"Looks like it might be a camera of some sort", the officer can be heard saying.
"I see a guy switching guns, not reloading", another officer is heard saying in the video as the team examines Paddock's room. The clips don't provide a motive for the rampage.
"Did he have any scoped weapons over there?" an officer asked.
Las Vegas police released body camera footage on Wednesday showing officers entering Stephen Paddock's 32nd-floor hotel suite on October 1, 2017, about an hour after he opened fire on thousands of concertgoers, leaving 58 people dead and hundreds wounded.
Near his head there is a pool of blood on the carpet as a police SWAT officer walks past.
"Rifles up, move up", an officer said.
Officer body-camera video from the deadliest mass shooting in modern USA history shows Las Vegas police walking into a casino that's still packed and telling people to get inside and lock the doors.
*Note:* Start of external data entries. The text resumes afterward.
(** C17: A sing-box document that is emitted is closed: no two of its outbounds
    and endpoints share a tag, however the node names were chosen to collide
    with wrapper tags; every [detour] names a ShadowTLS wrapper of the document;
    and the default route names the first node. *)
Theorem singbox_document_closed (nodes : list Node) (doc : Json) (H : singbox_doc nodes = Ok doc) :
  NoDup (tag_of <$> (entries doc "outbounds" ++ entries doc "endpoints")) ∧
  detours_closed (entries doc "outbounds") ∧
  match head nodes with
  | Some first =>
      (r ← get doc "route"; get_str r "final") = Some (display_name first) ∧
      Some (display_name first) ∈ tag_of <$> (entries doc "outbounds" ++ entries doc "endpoints")
  | None => True
  end.
Proof.
  destruct (doc_pieces nodes doc H) as (Hnd & ws & Hp & Hroute & _).
  pose proof (pieces_tags _ _ _ _ _ Hp) as Htags. destruct (pieces_fresh _ _ _ _ _ Hp) as [Hws Hfresh]. split_and!.
  - rewrite Htags. apply (NoDup_fmap_2 Some). apply NoDup_app. split_and!; [done| |done].
    intros t Ht Hw. rewrite Forall_forall in Hfresh. apply (Hfresh t Hw). by rewrite elem_of_list_to_set.
  - by eapply pieces_detours.
  - destruct (head nodes) as [first|] eqn:Hf; [|done]. split; [by apply Hroute|]. rewrite Htags. apply list_elem_of_fmap. exists (display_name first).
    split; [done|]. apply elem_of_app. left. apply list_elem_of_fmap. exists first. split; [done|].
    destruct nodes; [done|]. injection Hf as <-. by apply elem_of_cons; left.
Qed.

(** ** Reading documents back *)

Section reading.
Context `{L : UrlLib}.

(** A node the sing-box document says everything about. *)
Record singbox_canonical (n : Node) : Prop := {
  sc_plain : plain n;
  sc_endpoint : endpoint_ok (endpoint n);
  sc_carried :
    match protocol n with
    | WireGuard => wireguard_carried n
    | ShadowTls => shadowtls_carried n
    | Snell => snell_carried n
    | _ => config_carried n ∧ tls_ok n ∧ read_tls (protocol n) (tls n) = tls n ∧ extras n = ∅
    end
}.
The video shows officers moving cautiously down the halls of the hotel, trying desperately to find the gunman. "He's shot and killed multiple people already".
He referred to a preliminary police report released January 19 that said Paddock meticulously planned the attack, researched police SWAT tactics, rented hotel rooms overlooking outdoor concerts and investigated potential targets in at least four USA cities. "Get everyone out of here". The area appears dark, with part of one room lit only by Paddock's laptop, as the fire alarm flashes and sounds.
The video shows officers checking rooms in the Mandalay Bay before getting to Paddock's suite.More news: U.S. trade shortfall narrows sharply in March, capital goods exports higher
The videos record officers talking about whether there is evidence of a second shooter and finding Paddock's driver's licence. The shooting is considered one of the deadliest mass shootings in modern American history. The Nevada Supreme Court ruled Friday that police should release the bodycam footage and 911 calls from the shooting.
Paddock, a 64-year-old wealthy retired accountant, amassed an arsenal of weapons including assault rifles in his hotel room and unleashed fury on the evening of October 1, 2017, firing more than 1,100 rounds.
Police say he killed 58 people and injured hundreds more before killing himself as authorities closed in. But the hustle and bustle of Las Vegas went on.
Washoe County records still list Paddock as the owner.
In a news briefing Tuesday, Lombardo cited cost, allocation of resources and further victimization of those affected by the shooting as reasons for delaying the release of the footage, recordings and documents.
The footage does not show what the first officer through the door saw because he didn't activate his body-worn camera.
Days after the attack, police published harrowing recordings captured by officers' body cameras that showed the horror unfolding outside as the gunfire began. A lawsuit by The Associated Press and other media prompted the videos' release.
Police were criticized about their response when a timeline suggested there had been a six-minute delay between Paddock shooting a security guard and the gunman opening fire on the crowds below his hotel suite.
The agency requires officers with body cameras to activate them during calls that lead to interaction with residents and searches.